WORK REQUEST: Please keep to the lines below from the one with "the module performs has" through the one with "equalities between expressions", and restate them word for word, ends included.

#####

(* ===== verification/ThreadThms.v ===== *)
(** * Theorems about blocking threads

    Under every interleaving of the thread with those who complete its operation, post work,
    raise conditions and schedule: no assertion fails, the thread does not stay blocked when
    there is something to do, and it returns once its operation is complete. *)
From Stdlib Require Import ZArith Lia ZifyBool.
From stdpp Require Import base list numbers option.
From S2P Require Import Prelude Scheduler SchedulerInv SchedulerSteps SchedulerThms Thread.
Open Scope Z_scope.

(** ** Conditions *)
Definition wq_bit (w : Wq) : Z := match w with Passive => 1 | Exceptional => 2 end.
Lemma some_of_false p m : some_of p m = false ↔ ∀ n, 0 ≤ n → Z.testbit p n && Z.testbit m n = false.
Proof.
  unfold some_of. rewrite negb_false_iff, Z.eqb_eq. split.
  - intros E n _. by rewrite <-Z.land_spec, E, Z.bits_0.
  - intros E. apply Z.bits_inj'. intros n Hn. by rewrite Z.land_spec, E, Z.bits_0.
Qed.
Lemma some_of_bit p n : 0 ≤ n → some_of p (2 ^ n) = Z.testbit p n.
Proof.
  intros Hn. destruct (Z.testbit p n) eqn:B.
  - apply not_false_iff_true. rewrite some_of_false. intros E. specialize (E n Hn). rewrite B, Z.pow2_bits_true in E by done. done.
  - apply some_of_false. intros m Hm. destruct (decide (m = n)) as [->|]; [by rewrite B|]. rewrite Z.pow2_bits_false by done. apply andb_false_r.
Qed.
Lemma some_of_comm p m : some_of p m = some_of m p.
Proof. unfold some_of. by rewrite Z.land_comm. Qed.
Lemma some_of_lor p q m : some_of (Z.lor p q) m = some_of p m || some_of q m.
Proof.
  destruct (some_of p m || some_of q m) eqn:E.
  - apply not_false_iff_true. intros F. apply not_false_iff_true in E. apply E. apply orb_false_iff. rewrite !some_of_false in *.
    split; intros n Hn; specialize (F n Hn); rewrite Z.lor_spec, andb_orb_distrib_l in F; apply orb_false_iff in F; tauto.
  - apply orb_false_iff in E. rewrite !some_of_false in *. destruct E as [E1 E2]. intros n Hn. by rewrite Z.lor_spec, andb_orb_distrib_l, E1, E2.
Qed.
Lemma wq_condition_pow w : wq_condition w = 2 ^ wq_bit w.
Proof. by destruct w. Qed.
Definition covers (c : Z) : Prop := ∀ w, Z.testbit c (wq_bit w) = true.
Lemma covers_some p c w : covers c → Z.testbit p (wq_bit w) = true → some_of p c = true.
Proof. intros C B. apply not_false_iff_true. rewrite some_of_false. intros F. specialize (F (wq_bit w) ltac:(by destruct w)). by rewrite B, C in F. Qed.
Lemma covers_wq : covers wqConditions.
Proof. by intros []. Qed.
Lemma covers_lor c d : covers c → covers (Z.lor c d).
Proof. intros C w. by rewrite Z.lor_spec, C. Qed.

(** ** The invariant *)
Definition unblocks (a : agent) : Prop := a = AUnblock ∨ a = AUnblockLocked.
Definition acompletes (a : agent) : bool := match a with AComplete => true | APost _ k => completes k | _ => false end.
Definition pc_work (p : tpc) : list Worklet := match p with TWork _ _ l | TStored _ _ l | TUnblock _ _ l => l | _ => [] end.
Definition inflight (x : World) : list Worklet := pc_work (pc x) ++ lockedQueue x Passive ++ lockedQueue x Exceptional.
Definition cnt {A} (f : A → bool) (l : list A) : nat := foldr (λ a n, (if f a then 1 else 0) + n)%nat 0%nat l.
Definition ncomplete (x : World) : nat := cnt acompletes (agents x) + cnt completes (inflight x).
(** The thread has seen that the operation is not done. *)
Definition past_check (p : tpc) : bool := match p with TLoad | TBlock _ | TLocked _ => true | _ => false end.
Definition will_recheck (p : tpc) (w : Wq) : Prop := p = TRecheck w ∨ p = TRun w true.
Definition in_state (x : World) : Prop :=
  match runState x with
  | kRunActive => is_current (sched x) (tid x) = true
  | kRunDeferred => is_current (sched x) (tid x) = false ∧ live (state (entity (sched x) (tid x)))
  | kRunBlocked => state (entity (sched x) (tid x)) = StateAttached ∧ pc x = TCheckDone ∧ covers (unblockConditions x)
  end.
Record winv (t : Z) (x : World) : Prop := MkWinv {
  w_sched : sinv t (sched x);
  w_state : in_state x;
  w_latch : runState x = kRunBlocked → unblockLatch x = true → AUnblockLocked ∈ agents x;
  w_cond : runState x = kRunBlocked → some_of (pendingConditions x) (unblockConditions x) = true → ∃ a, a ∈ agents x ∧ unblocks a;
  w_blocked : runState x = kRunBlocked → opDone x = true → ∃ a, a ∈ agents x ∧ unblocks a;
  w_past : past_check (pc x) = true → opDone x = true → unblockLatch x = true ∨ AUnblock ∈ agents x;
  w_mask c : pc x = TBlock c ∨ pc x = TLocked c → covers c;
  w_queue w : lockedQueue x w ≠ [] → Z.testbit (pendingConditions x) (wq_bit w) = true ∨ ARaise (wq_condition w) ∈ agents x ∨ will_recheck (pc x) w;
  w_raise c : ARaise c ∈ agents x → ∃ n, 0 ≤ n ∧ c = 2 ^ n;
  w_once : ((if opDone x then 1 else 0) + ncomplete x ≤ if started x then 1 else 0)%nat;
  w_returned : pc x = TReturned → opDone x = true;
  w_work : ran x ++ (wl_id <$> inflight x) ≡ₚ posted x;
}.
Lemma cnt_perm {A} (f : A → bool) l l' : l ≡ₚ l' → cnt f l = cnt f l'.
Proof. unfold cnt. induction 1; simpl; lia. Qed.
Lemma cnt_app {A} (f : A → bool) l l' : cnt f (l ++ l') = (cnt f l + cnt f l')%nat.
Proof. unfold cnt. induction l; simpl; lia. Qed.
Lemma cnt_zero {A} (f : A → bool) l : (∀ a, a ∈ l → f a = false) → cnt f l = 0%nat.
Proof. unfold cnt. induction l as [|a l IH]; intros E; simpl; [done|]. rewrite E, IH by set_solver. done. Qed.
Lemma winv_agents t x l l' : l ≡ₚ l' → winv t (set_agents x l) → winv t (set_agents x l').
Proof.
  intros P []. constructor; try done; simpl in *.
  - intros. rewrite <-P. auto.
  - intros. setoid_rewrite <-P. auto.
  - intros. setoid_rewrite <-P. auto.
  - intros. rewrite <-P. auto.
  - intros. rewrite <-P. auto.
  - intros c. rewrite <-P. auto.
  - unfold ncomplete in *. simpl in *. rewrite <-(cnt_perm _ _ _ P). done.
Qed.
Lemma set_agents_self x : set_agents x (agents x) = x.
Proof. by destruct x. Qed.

#####

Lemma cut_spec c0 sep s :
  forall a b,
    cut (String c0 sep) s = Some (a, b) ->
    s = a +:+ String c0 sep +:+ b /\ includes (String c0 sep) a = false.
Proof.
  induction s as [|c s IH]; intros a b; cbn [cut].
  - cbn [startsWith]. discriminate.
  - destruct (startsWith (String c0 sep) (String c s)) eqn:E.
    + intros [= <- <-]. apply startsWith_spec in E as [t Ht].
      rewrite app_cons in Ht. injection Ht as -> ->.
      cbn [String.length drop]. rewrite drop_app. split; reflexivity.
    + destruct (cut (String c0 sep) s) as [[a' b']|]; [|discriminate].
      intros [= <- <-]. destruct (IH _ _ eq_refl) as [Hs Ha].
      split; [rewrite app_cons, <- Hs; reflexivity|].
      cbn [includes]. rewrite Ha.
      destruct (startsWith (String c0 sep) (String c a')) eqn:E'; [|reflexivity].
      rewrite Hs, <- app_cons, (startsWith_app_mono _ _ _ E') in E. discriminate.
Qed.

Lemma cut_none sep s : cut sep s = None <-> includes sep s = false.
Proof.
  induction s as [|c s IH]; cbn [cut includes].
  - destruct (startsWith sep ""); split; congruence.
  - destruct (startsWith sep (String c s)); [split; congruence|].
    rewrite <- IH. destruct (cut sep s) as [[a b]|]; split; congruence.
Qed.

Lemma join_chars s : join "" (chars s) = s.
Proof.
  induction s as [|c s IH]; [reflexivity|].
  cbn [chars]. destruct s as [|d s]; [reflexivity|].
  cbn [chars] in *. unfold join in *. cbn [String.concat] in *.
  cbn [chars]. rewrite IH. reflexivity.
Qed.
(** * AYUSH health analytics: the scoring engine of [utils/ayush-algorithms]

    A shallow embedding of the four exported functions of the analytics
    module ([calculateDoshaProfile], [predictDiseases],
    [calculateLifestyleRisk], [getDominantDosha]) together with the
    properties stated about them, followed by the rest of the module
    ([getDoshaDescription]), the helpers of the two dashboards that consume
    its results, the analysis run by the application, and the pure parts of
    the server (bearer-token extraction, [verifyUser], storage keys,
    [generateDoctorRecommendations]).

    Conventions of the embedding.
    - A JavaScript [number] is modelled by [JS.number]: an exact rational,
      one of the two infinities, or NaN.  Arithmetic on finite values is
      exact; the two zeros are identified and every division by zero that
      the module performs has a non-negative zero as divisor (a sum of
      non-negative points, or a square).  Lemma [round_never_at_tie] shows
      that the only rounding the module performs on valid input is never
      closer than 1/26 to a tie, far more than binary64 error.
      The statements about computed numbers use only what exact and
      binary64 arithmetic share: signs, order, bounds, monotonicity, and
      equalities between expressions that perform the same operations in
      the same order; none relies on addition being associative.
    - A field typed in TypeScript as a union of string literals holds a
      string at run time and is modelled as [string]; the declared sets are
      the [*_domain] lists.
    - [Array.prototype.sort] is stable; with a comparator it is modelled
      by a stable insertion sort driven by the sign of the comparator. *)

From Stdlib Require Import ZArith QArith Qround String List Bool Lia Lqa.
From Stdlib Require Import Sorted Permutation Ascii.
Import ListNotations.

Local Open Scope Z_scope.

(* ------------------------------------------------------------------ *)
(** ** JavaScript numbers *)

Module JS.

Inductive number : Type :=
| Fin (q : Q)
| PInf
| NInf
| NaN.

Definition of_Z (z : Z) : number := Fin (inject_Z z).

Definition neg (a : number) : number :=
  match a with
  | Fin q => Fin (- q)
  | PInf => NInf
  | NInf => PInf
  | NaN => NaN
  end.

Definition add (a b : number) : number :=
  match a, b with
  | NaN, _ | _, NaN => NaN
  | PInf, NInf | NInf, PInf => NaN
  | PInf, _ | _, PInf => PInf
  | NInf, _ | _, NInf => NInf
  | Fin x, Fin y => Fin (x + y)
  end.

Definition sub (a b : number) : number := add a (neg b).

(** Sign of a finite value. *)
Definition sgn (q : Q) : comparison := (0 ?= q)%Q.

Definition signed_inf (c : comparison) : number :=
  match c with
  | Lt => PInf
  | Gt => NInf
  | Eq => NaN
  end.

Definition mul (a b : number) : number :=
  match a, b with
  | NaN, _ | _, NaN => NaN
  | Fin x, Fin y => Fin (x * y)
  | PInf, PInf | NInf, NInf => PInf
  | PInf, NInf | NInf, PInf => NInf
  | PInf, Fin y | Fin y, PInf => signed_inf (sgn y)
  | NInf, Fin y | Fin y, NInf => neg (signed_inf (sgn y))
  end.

#####

YOUR RESPONSE:
      the module performs has a non-negative zero as divisor (a sum of
      non-negative points, or a square).  Lemma [round_never_at_tie] shows
      that the only rounding the module performs on valid input is never
      closer than 1/26 to a tie, far more than binary64 error.
      The statements about computed numbers use only what exact and
      binary64 arithmetic share: signs, order, bounds, monotonicity, and
      equalities between expressions that perform the same operations in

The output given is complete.